The group first wrote to the Ministry of Education during the pre-production stage in August 2012 to seek permission to film in primary schools for general shots. These shots would not have intruded on any student's privacy nor compromised the school's security, as Sng assured.
MOE responded -- in its efficient characteristic fashion -- to reject the request. Three months later in November.
Furthermore, MOE wanted to see a sample video first. This, I must add, is the same as asking a chicken to lay an egg. When the chicken has not been hatched yet.
Approaching Education Minister's for help
With the bureaucratic hurdle as difficult to traverse as the mighty Great Wall of China, the group sought the Education Minister's help through his Facebook page.
Heng replied and forwarded the student's filming request to the ministry.

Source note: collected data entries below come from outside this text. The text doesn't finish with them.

Lemma raised_shapes : shapes V' /\ tids V' /\ bcasts V' H C.
Proof.
  destruct I. repeat split.
  - intros t b p Ht. destruct (proj1 (raised_pc t p)) as [b' Hb']; eauto.
  - intros t [b p] Ht. destruct (proj1 (raised_pc t p)) as [b' Hb']; eauto.
  - destruct (proj1 (raised_pc t p)) as [b' Hb']; [eauto|]. by eapply sy_bcast0.
  - destruct (proj1 (raised_pc t p)) as [b' Hb']; [eauto|]. by eapply sy_bcast0.
Qed.

Lemma raised_value v : 0 <= v < 2 ^ 32 -> 0 <= u32 (v + 1) < 2 ^ 32 /\ u32 (v + 1) <= v + 1.
Proof.
  intros Hv. unfold u32. split; [apply Z.mod_pos_bound; lia|]. apply Z.mod_le; lia.
Qed.

Lemma raised_wait : wait_ok V' Sm' /\ wake_ok V' Sm'.
Proof.
  destruct I. destruct R as [q Hq Hw|q w ws k Hq Hws Hw];
    destruct (raised_value (value q)) as [Hb Hle]; try by apply (wt_value _ _ sy_wait0 _ _ Hq).
  - split; [|by apply wake_empty]. rewrite <- Hw. by apply wait_sema.
  - split; [|by apply (wake_unblock _ _ sy_wake0 _ q)].
    destruct (wait_unblock _ _ sy_wait0 _ _ _ _ Hq Hws) as (k' & Hk' & W).
    assert (k' = k) as -> by congruence.
    rewrite <- (insert_insert_eq Sm sm _ (mk_sema (value q) ws)).
    refine (wait_sema _ _ W sm (mk_sema (value q) ws) _ _ Hb). apply lookup_insert_eq.
Qed.

Lemma raised_posting w : posting V' w = posting V w /\ waiting V' w = waiting V w.
Proof.
  destruct R as [|q u ws k Hq Hws Hw]; [done|]. split.
  - rewrite (posting_update _ _ _ _ _ _ _ Hw). simpl. lia.
  - rewrite waiting_insert. destruct (decide (w = u)) as [->|]; [|done]. unfold waiting. by rewrite Hw.
Qed.
Lemma booted_inv : inv true booted.
Proof.
  split; split.
  - by exists (mk_thread THREAD_RUNNING Run PRI_DEFAULT).
  - by intros t th [[-> ->]|[-> ->]]%booted_lookup Hst.
  - by intros t th [[-> ->]|[-> ->]]%booted_lookup Hst.
  - constructor.
  - intros t. split; [by intros ?%not_elem_of_nil|]. by intros [_ (th & [[-> ->]|[-> ->]]%booted_lookup & Hst)].
  - by exists (mk_thread THREAD_BLOCKED Idle PRI_MIN).
  - by intros t th [[-> ->]|[-> ->]]%booted_lookup Hst.
  - by intros t th [[-> ->]|[-> ->]]%booted_lookup.
  - intros t b p [[-> [= -> ->]]|[-> [= -> ->]]]%booted_view; constructor.
  - by intros t x [[-> _]|[-> _]]%booted_view.
  - by intros t b p c l [[-> [= -> ->]]|[-> [= -> ->]]]%booted_view.
  - split; try done.
    + intros t p [[-> [= ->]]|[-> [= ->]]]%booted_view. by left.
    + by intros t b p sm [[-> [= -> ->]]|[-> [= -> ->]]]%booted_view.
  - done.
  - split; [|done|].
    + intros l. split; intros [? [=]].
    + by intros t b p l h [[-> [= -> ->]]|[-> [= -> ->]]]%booted_view.
  - intros w. unfold waiting. assert (Hw : forall x, views booted !! w = Some x -> waits w x.2 = false).
    { by intros x [[-> ->]|[-> ->]]%booted_view. }
    destruct (views booted !! w) as [x|]; simpl; [rewrite (Hw x eq_refl)|]; done.
Qed.

Lemma reachable_inv s : reachable s -> inv true s.
Proof.
  induction 1 as [|x s s' _ IH Hx Hrun]; [apply booted_inv|].
  pose proof (step_ok x s IH Hx) as H. unfold wp in H. by rewrite Hrun in H.
Qed.

(** Executes steps whose contracts are checked one by one. *)
Lemma reachable_run x s s' : contract x s -> run x s = Ok (tt, s') -> reachable s -> reachable s'.
Proof. eauto using reachable. Qed.

(** * The properties of reachable states *)

(** A thread that has taken lock [l] and not given it back. *)
Definition critical (s : kstate) (l t : Z) : Prop :=
  holders s !! l = Some t \/ exists th, threads s !! t = Some th /\ owns l (at_pc th) = true.

Lemma critical_owner s l t th : threads s !! t = Some th -> owns l (at_pc th) = true -> owner (views s) l t.
Proof. intros Ht Ho. exists (view_of th).1, (at_pc th). by rewrite (views_lookup _ _ _ Ht). Qed.

Lemma critical_unique s l t1 t2 th1 th2 :
  inv true s -> threads s !! t1 = Some th1 -> threads s !! t2 = Some th2 ->
  critical s l t1 -> critical s l t2 -> t1 = t2.
Proof.
  intros [HU HS] Ht1 Ht2 H1 H2. pose proof (sy_lock _ _ _ _ HS) as L.
  pose proof (qu_tid _ _ HU _ _ Ht1) as P1. pose proof (qu_tid _ _ HU _ _ Ht2) as P2.
  assert (Hdom : forall t, critical s l t -> is_Some (holders s !! l)).
  { intros t [Hh|(th & Ht & Ho)]; [eauto|]. pose proof (views_lookup _ _ _ Ht) as Hv.
    destruct (moving_owner _ _ _ _ HS t _ _ l Hv Ho) as (q & _ & Hh & _). eauto. }
  destruct (Hdom t1 H1) as [h Hh]. destruct (proj1 (lk_dom _ _ _ L l)) as [q Hq]; [eauto|].
  assert (Hcase : forall t th, threads s !! t = Some th -> 0 < t -> critical s l t -> (h = t /\ h ≠ NULL) \/ owner (views s) l t).
  { intros t th Ht Hp [Hh'|(th' & Ht' & Ho)]; [left; unfold NULL; split; [congruence|]|right; by eapply critical_owner].
    assert (h = t) by congruence. lia. }
  apply (Hcase _ _ Ht1) in H1; [|lia]. apply (Hcase _ _ Ht2) in H2; [|lia].
  destruct (lk_state _ _ _ L _ _ _ Hh Hq) as [_ Hn Hno|_ Hn Hno|u _ Hn Hu].
  - destruct H1 as [[? ?]|H1]; [done|]. by destruct (Hno t1).
  - destruct H1 as [[? _]|H1]; [|by destruct (Hno t1)]. destruct H2 as [[? _]|H2]; [|by destruct (Hno t2)]. congruence.
  - destruct H1 as [[? ?]|H1]; [done|]. destruct H2 as [[? ?]|H2]; [done|]. apply Hu in H1, H2. congruence.
Qed.

(** * Executing steps under their contracts *)

Definition allowed_call (c : call) (s : kstate) : bool :=
  match c with
  | CSemaInit a v => (0 <=? v) && (v <? 2 ^ 32) &&
      match semas s !! Sem a with Some q => bool_decide (waiters q = []) | None => true end
  | CDown a | CTryDown a | CUp a => bool_decide (is_Some (semas s !! Sem a))
  | CLockInit l => bool_decide (holders s !! l = None)
  | CAcquire l | CTryAcquire l => match holders s !! l with Some h => negb (h =? current s) | None => false end
  | CRelease l => bool_decide (holders s !! l = Some (current s))
  | CCondInit c => bool_decide (conds s !! c = None \/ conds s !! c = Some [])
  | CWait c l | CSignal c l | CBroadcast c l =>
      bool_decide (holders s !! l = Some (current s) /\ is_Some (conds s !! c))
  | CCreate page prio => negb page || ((PRI_MIN <=? prio) && (prio <=? PRI_MAX))
  | CYield | CExit | CSetPriority _ => true
  end.

Definition allowed (x : label) (s : kstate) : bool :=
  match x with
  | Call c => bool_decide (at_pc <$> threads s !! current s = Some Run) && allowed_call c s
  | Go | Tick => true
  | IntrUp a => bool_decide (is_Some (semas s !! Sem a))
  end.

Lemma allowed_contract x s : allowed x s = true -> contract x s.
Proof.
  destruct x as [c| | |a]; simpl; [|done|done|apply bool_decide_eq_true].
  rewrite andb_true_iff, bool_decide_eq_true. intros [Hp Hc]. split.
  { destruct (threads s !! current s) as [th|]; [|done]. injection Hp as Hp. eauto. }
  destruct c; simpl in *; try done; try by apply bool_decide_eq_true in Hc.
  - rewrite !andb_true_iff, Z.leb_le, Z.ltb_lt in Hc. destruct Hc as [? Hw]. split; [done|].
    intros q Hq. rewrite Hq in Hw. by apply bool_decide_eq_true in Hw.
  - destruct (holders s !! l) as [h|]; [|done]. exists h. apply negb_true_iff, Z.eqb_neq in Hc. done.
  - destruct (holders s !! l) as [h|]; [|done]. exists h. apply negb_true_iff, Z.eqb_neq in Hc. done.
  - intros ->. simpl in Hc. by rewrite andb_true_iff, !Z.leb_le in Hc.
Qed.

Fixpoint drive (xs : list label) (s : kstate) : option kstate :=
  match xs with
  | [] => Some s
  | x :: xs => if allowed x s then match run x s with Ok (_, s') => drive xs s' | Err _ => None end else None
  end.

Lemma drive_reachable xs : forall s s', reachable s -> drive xs s = Some s' -> reachable s'.
Proof.
  induction xs as [|x xs IH]; intros s s' Hs Hd; simpl in Hd; [by injection Hd as <-|].
  destruct (allowed x s) eqn:Ha; [|done]. destruct (run x s) as [[[] s1]|] eqn:Hr; [|done].
  eapply IH; [|exact Hd]. by eapply reach_step; [|apply allowed_contract|].
Qed.

(** Thread 1 makes a lock and threads 3 and 4, takes the lock and is preempted;
    thread 3 blocks on the lock. *)
Definition demo_steps : list label :=
  [Call (CLockInit 7); Call (CCondInit 8); Call (CSemaInit 9 0); Call (CCreate true 31); Call (CCreate true 31);
   Call (CAcquire 7); Go; Go; Go; Call CYield; Call (CAcquire 7); Go; Go].
Definition demo : kstate := default booted (drive demo_steps booted).

Lemma demo_reachable : reachable demo.
Proof. apply (drive_reachable demo_steps booted); [constructor|]. vm_compute. reflexivity. Qed.

(** C4: in every reachable state, every step that respects the contracts of the
    primitives succeeds: no assertion of thread.c or synch.c fails, no object is
    used that does not exist, and the scheduler finds a thread to run. *)
Theorem sched_progress (s : kstate) (x : label) :
  reachable s -> contract x s -> exists s', run x s = Ok (tt, s') /\ reachable s'.
Proof.
  intros Hs Hx. pose proof (step_ok x s (reachable_inv s Hs) Hx) as H.
  apply wp_unfold in H as ([] & s' & Hr & _). exists s'. split; [done|]. by eapply reach_step.
Qed.

Lemma sched_progress_witness : exists s', run (Call CExit) demo = Ok (tt, s') /\ reachable s'.
Proof.
  apply (sched_progress demo (Call CExit)); [apply demo_reachable|].
  apply allowed_contract. vm_compute. reflexivity.
Defined.

(** C3: mutual exclusion.  At most one thread is between its [sema_down] and its
    [sema_up] on the semaphore of a lock, in every reachable state. *)
Theorem lock_mutual_exclusion (s : kstate) (l t1 t2 : Z) :
  reachable s -> is_Some (threads s !! t1) -> is_Some (threads s !! t2) ->
  critical s l t1 -> critical s l t2 -> t1 = t2.
Proof.
  intros Hs [th1 H1] [th2 H2] C1 C2. exact (critical_unique s l t1 t2 th1 th2 (reachable_inv s Hs) H1 H2 C1 C2).
Qed.

Lemma lock_mutual_exclusion_witness : critical demo 7 1 /\ forall t, is_Some (threads demo !! t) -> critical demo 7 t -> 1 = t.
Proof.
  assert (H1 : critical demo 7 1) by (left; vm_compute; reflexivity).
  split; [exact H1|]. intros t Ht Hc. apply (lock_mutual_exclusion demo 7 1 t demo_reachable); [|exact Ht|exact H1|exact Hc].
  vm_compute. eexists. reflexivity.
Defined.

An email conversation ensued between the students and MOE.
And negotiations promptly died again.
This time the reason given was that the ministry does not support or endorse external video content, because they have strict guidelines and their own media team.
Sought help at Meet-the-People session
At a loss, the group decided to go to the Meet-the-People session at Tampines GRC, where they knew the education minister would be hanging out.
Heng personally remarked that Sng's project is interesting and he would look into it even though he usually rejects student requests.
When things were looking up, Sng received a call on Dec. 12 that he has been rejected for a third time. The person calling said that MOE does not endorse student films or any media production other then MOE’s media team.
Flustered and at wits' end, Sng wrote in his public Facebook plea: "Isn't this top-down authoritarian streak the very thing that the Singapore government has been trying to move away from by starting the National Conversation series?"
He continued: "However, despite our best efforts, we still could not get permission to shoot even general shots at different schools because we did not have MOE approval to back us up and allay their security fears. This is really frustrating because we have deadlines to keep, and waiting for email replies from MOE has already taken up 4 months of our project. We only have 2 more months till our final submission."
Give the students a break
I would like to put in a word for all the enthusiastic students with creativity oozing out of their pores.
Singapore will stymie your dreams, crush your spirit, make you a drone and suck your life away.
But there's no reason not to keep trying.
Because what would be really awesome? If you guys can make a documentary about failing to make a documentary in straitjacket Singapore.
I'll pay money to watch that. In fact, I'll pay twice what people pay to watch Ah Boys to Men.
And always remember what the great local poet-playwright Alfian Sa'at said: "If you care too much about Singapore, first it'll break your spirit, and finally it will break your heart."
But that doesn't mean you cannot still make a documentary about it.
Belmont Lay is one of the editors of New Nation. He believes schools stifle creativity.